-- Task data follows --
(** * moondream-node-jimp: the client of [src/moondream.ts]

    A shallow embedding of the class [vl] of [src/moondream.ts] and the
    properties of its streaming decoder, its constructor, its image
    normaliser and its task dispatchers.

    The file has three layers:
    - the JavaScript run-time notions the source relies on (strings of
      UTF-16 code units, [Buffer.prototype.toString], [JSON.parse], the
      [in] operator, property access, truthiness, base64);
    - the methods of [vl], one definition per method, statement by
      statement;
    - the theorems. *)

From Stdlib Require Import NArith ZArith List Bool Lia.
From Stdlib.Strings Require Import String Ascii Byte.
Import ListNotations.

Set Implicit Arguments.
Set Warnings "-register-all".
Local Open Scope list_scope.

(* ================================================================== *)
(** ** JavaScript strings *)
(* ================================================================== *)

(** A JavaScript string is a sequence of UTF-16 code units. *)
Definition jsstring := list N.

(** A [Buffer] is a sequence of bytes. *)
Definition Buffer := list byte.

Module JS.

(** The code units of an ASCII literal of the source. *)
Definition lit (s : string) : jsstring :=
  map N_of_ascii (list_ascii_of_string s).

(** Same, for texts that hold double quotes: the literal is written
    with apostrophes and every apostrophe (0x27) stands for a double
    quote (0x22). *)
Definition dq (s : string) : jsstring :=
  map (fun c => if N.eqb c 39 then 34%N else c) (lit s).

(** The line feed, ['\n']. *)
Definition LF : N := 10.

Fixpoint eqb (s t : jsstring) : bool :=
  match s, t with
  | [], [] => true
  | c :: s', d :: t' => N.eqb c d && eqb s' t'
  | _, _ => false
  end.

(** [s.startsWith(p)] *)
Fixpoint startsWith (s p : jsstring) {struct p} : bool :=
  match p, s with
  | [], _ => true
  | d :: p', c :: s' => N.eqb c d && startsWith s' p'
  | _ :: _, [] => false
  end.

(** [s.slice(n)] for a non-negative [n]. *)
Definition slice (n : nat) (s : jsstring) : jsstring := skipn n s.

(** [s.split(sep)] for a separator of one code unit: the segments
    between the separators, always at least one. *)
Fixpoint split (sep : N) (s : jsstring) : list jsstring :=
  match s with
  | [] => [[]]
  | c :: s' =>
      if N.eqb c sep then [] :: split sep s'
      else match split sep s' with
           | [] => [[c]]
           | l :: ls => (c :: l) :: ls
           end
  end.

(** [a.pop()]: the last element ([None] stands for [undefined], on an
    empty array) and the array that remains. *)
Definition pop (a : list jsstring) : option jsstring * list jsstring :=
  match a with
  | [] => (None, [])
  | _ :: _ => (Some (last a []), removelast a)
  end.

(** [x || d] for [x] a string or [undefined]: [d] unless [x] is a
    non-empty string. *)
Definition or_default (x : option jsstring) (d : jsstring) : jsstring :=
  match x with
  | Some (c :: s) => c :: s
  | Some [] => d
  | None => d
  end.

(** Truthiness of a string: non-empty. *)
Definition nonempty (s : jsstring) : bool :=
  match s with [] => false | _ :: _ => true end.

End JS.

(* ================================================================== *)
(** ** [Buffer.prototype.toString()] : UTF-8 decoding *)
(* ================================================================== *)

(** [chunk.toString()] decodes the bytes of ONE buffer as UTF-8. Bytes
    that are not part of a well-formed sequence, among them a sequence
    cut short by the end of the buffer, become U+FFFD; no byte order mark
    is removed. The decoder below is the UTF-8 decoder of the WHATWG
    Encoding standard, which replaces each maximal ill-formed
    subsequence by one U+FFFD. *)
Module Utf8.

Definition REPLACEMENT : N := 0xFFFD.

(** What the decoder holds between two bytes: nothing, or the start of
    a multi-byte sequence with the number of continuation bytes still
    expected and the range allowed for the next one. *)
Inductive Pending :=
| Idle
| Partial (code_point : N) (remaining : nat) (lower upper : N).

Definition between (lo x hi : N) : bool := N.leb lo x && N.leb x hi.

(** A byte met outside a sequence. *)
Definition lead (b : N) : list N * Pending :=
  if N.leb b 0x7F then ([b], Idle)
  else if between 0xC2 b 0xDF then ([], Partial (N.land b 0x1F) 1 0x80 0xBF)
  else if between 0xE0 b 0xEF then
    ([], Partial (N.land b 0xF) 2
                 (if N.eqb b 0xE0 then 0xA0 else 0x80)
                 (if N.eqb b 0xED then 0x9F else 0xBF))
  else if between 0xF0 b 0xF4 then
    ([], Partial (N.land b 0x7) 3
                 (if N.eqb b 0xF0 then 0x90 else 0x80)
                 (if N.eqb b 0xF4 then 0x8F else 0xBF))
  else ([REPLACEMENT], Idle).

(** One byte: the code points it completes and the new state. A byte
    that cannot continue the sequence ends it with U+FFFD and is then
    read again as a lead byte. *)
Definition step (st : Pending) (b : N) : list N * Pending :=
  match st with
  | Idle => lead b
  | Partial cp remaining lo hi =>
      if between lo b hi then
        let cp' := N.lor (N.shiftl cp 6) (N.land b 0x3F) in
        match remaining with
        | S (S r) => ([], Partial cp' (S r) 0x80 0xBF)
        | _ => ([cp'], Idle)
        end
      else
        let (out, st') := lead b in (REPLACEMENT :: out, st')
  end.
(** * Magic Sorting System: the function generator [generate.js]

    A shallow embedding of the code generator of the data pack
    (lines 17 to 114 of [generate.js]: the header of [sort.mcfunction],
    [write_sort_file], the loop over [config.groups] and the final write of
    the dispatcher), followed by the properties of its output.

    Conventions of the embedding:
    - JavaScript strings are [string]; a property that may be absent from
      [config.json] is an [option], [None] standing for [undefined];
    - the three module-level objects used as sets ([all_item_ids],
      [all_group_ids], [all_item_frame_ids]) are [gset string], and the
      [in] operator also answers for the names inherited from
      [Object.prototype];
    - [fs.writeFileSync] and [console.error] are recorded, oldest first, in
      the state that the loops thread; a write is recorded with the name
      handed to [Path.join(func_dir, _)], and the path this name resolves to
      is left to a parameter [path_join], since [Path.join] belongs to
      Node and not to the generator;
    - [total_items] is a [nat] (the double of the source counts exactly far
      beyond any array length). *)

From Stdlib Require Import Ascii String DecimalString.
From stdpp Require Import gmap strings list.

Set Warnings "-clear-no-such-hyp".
-- Task data concluded --
§ **What the exercise asks**
Look above for the line holding "(lines 17 to", then set down exactly that line and every line after it up to and including the line holding "[all_group_ids], [all_item_frame_ids]) are", with nothing else.

§ **Response to the exercise**
    (lines 17 to 114 of [generate.js]: the header of [sort.mcfunction],
    [write_sort_file], the loop over [config.groups] and the final write of
    the dispatcher), followed by the properties of its output.

    Conventions of the embedding:
    - JavaScript strings are [string]; a property that may be absent from
      [config.json] is an [option], [None] standing for [undefined];
    - the three module-level objects used as sets ([all_item_ids],
      [all_group_ids], [all_item_frame_ids]) are [gset string], and the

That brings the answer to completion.